- [EXERCISE GOAL]: Below are lines of data, and only some are wanted. Please repeat exactly those from the line that has "Inv pend held (set_blocks" through the line that has "intros t b Ht.".
***** MATERIAL FOR THE TASK *****
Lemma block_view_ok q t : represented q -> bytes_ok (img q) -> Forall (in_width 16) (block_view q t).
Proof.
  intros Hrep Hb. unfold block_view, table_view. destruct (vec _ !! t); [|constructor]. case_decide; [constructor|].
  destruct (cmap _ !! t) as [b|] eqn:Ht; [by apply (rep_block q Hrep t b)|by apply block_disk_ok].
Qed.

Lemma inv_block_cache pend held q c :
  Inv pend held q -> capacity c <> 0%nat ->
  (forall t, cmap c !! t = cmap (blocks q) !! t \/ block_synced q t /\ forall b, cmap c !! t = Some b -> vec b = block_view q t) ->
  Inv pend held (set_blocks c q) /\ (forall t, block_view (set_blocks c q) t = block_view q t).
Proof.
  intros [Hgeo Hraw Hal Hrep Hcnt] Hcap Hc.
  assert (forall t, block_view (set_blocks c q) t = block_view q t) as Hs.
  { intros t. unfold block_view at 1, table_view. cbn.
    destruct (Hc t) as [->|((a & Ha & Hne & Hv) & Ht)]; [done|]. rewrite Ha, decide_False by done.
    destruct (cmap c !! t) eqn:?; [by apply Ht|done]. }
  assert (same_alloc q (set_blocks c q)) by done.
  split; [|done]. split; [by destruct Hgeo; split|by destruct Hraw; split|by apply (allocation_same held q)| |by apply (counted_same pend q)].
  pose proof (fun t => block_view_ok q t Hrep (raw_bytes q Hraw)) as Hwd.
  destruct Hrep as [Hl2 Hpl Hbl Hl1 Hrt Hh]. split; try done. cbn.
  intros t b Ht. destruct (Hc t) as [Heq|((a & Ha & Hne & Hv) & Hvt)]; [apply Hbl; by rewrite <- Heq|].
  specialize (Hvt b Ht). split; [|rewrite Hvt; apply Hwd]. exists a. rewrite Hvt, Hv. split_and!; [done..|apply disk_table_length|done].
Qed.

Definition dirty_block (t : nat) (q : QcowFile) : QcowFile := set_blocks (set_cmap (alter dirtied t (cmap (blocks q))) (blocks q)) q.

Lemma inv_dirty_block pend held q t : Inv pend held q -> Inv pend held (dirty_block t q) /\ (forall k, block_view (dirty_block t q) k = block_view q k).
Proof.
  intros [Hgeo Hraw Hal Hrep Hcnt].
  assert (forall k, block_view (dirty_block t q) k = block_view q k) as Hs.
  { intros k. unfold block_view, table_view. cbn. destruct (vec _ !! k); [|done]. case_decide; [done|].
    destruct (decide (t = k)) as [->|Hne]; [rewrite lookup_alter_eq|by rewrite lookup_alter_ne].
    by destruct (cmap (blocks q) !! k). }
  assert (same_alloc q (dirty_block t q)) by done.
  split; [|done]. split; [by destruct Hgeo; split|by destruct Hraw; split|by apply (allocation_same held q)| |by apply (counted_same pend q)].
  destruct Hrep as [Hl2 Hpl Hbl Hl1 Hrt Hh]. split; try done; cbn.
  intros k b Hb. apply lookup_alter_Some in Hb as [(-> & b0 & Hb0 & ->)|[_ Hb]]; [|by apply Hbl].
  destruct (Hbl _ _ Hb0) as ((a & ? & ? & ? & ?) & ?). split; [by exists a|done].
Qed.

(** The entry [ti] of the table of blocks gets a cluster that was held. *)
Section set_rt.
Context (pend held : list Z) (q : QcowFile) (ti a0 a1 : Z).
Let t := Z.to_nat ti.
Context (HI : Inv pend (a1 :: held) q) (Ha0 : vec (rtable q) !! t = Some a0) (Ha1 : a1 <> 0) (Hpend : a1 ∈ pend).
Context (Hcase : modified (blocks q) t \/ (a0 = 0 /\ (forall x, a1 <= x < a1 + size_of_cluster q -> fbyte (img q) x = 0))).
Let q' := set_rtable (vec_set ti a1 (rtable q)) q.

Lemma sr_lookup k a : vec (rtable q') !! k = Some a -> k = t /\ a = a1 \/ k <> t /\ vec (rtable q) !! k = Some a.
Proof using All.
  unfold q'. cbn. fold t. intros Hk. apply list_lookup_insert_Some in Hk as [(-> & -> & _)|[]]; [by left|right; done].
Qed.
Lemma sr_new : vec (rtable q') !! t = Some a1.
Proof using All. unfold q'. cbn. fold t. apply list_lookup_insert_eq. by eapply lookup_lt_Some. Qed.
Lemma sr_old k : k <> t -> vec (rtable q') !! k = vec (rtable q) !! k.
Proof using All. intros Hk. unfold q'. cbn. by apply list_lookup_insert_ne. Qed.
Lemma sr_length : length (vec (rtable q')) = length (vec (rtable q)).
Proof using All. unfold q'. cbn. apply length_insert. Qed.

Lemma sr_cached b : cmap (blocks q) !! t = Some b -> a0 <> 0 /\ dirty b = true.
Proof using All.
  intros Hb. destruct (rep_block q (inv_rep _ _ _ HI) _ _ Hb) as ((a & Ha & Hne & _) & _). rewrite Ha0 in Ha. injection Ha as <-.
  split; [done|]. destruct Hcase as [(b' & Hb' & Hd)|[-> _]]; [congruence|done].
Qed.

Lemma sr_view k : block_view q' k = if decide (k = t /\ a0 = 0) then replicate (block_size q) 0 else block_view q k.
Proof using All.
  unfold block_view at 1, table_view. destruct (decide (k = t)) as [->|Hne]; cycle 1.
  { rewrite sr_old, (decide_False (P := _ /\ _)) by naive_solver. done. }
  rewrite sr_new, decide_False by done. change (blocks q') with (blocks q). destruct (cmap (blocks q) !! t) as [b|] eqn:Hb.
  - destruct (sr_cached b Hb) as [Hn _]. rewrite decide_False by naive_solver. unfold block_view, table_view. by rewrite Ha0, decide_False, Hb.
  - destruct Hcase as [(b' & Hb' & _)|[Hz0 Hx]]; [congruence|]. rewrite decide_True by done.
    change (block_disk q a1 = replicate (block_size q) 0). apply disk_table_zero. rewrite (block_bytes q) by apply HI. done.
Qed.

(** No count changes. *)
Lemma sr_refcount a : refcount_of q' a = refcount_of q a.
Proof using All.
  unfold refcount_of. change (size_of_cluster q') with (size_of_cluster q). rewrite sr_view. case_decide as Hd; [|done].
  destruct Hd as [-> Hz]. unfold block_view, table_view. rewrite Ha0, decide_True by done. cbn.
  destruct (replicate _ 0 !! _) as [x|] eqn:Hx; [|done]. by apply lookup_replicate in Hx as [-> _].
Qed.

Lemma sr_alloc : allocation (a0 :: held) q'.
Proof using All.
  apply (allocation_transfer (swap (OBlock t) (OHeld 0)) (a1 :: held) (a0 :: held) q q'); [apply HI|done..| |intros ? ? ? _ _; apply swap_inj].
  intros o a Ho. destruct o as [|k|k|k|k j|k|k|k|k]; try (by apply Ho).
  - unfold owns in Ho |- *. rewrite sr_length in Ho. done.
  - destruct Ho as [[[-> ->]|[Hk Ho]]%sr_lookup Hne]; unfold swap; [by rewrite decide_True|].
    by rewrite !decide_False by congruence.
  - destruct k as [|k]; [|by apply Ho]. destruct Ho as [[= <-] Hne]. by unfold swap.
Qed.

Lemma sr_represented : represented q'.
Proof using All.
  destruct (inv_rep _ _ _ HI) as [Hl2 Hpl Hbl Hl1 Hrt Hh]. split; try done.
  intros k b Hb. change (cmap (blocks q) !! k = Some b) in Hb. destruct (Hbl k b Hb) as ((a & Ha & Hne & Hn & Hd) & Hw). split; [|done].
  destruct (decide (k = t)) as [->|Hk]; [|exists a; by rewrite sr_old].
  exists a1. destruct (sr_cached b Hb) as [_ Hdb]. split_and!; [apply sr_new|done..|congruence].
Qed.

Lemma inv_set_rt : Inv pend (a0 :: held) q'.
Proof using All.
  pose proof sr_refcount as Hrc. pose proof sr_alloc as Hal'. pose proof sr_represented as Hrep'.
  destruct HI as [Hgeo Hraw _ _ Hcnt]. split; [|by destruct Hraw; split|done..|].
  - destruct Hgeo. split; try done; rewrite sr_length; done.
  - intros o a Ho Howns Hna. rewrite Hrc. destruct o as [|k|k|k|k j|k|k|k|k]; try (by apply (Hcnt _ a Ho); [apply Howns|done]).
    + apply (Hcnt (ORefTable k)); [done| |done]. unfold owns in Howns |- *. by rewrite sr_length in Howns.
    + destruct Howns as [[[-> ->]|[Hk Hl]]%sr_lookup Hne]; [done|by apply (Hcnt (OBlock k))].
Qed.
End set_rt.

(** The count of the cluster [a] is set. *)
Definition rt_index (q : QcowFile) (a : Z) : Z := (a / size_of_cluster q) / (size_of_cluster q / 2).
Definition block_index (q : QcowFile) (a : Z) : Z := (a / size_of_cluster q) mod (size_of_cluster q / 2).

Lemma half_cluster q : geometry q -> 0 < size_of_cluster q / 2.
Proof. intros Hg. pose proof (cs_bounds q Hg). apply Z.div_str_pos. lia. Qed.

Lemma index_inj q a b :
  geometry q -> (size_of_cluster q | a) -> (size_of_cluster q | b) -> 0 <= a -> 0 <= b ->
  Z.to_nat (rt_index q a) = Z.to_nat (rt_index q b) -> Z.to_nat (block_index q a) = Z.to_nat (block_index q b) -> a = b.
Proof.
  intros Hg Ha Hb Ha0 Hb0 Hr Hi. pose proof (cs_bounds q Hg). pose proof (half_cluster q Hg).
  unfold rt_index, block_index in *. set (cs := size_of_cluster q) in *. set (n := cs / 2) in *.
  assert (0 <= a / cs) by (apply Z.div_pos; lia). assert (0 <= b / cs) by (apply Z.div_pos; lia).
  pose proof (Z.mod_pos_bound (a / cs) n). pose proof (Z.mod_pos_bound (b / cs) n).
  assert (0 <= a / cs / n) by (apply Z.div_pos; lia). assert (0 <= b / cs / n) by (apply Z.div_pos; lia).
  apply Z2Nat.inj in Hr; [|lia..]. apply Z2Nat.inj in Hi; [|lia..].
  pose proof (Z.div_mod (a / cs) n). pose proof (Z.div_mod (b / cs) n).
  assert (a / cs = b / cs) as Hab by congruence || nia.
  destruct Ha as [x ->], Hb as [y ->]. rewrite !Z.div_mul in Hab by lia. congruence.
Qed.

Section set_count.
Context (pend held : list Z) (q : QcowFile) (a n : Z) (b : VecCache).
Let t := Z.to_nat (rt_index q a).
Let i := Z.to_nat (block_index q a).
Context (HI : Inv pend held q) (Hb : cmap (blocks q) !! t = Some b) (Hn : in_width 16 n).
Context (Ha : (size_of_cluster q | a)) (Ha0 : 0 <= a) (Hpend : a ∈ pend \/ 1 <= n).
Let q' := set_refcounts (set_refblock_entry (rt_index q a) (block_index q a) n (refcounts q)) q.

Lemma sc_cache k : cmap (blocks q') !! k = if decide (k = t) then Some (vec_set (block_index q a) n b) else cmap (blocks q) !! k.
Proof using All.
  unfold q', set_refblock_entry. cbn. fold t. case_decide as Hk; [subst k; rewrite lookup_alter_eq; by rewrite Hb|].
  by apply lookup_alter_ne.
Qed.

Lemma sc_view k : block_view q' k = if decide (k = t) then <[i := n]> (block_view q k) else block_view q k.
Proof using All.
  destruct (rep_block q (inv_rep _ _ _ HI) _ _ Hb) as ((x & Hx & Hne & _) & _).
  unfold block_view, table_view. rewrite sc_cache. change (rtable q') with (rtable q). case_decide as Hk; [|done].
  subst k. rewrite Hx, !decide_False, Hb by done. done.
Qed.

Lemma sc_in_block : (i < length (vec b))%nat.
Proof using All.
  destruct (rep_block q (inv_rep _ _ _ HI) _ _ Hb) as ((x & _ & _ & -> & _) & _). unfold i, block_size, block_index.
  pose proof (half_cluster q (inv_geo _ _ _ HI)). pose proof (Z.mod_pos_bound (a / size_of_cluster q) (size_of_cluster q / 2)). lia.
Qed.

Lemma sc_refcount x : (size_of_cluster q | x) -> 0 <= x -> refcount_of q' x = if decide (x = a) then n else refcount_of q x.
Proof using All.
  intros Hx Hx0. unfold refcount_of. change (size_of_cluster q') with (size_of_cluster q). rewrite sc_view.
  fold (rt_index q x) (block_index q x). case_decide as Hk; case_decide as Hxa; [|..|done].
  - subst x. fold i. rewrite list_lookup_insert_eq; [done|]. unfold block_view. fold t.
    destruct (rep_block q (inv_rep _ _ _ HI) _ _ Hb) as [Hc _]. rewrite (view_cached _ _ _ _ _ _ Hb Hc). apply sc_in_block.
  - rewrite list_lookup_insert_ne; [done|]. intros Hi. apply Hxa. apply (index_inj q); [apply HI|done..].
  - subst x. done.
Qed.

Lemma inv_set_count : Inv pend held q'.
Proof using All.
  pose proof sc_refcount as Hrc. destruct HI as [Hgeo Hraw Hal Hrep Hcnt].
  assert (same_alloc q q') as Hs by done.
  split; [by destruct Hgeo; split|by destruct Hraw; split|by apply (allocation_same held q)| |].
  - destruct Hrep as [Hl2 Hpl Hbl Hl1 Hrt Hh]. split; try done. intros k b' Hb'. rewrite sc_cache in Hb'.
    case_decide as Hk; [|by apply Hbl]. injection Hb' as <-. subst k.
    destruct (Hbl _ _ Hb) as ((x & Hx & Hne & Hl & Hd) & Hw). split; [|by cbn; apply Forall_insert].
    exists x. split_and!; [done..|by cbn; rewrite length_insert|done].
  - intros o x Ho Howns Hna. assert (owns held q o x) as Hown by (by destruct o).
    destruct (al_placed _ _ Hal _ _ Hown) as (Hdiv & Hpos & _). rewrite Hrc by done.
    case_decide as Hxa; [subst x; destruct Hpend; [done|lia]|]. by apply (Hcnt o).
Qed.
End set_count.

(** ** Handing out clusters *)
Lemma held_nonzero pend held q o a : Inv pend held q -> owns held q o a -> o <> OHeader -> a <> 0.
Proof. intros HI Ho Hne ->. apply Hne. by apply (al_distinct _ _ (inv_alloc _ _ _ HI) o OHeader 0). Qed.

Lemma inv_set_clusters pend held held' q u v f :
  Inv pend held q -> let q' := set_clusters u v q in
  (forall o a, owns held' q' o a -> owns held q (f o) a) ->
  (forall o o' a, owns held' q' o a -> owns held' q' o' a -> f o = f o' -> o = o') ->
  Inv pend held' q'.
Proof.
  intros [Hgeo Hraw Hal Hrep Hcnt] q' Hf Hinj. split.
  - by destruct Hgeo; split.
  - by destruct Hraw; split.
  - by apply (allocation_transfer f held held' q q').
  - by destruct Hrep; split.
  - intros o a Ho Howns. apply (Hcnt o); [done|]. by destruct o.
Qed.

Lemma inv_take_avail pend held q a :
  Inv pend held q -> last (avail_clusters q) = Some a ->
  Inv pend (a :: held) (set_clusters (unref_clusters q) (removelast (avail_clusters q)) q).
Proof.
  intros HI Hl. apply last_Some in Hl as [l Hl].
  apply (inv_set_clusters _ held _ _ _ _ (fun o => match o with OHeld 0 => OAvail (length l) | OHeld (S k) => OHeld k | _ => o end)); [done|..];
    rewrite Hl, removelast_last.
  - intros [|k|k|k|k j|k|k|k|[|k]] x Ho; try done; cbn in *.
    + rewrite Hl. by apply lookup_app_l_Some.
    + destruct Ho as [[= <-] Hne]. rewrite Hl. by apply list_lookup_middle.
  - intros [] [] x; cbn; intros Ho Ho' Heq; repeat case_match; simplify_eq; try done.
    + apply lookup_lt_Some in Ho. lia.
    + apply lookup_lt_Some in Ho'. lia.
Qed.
*****
- [EXERCISE RESULT]:
  Inv pend held (set_blocks c q) /\ (forall t, block_view (set_blocks c q) t = block_view q t).
Proof.
  intros [Hgeo Hraw Hal Hrep Hcnt] Hcap Hc.
  assert (forall t, block_view (set_blocks c q) t = block_view q t) as Hs.
  { intros t. unfold block_view at 1, table_view. cbn.
    destruct (Hc t) as [->|((a & Ha & Hne & Hv) & Ht)]; [done|]. rewrite Ha, decide_False by done.
    destruct (cmap c !! t) eqn:?; [by apply Ht|done]. }
  assert (same_alloc q (set_blocks c q)) by done.
  split; [|done]. split; [by destruct Hgeo; split|by destruct Hraw; split|by apply (allocation_same held q)| |by apply (counted_same pend q)].
  pose proof (fun t => block_view_ok q t Hrep (raw_bytes q Hraw)) as Hwd.
  destruct Hrep as [Hl2 Hpl Hbl Hl1 Hrt Hh]. split; try done. cbn.
  intros t b Ht. destruct (Hc t) as [Heq|((a & Ha & Hne & Hv) & Hvt)]; [apply Hbl; by rewrite <- Heq|].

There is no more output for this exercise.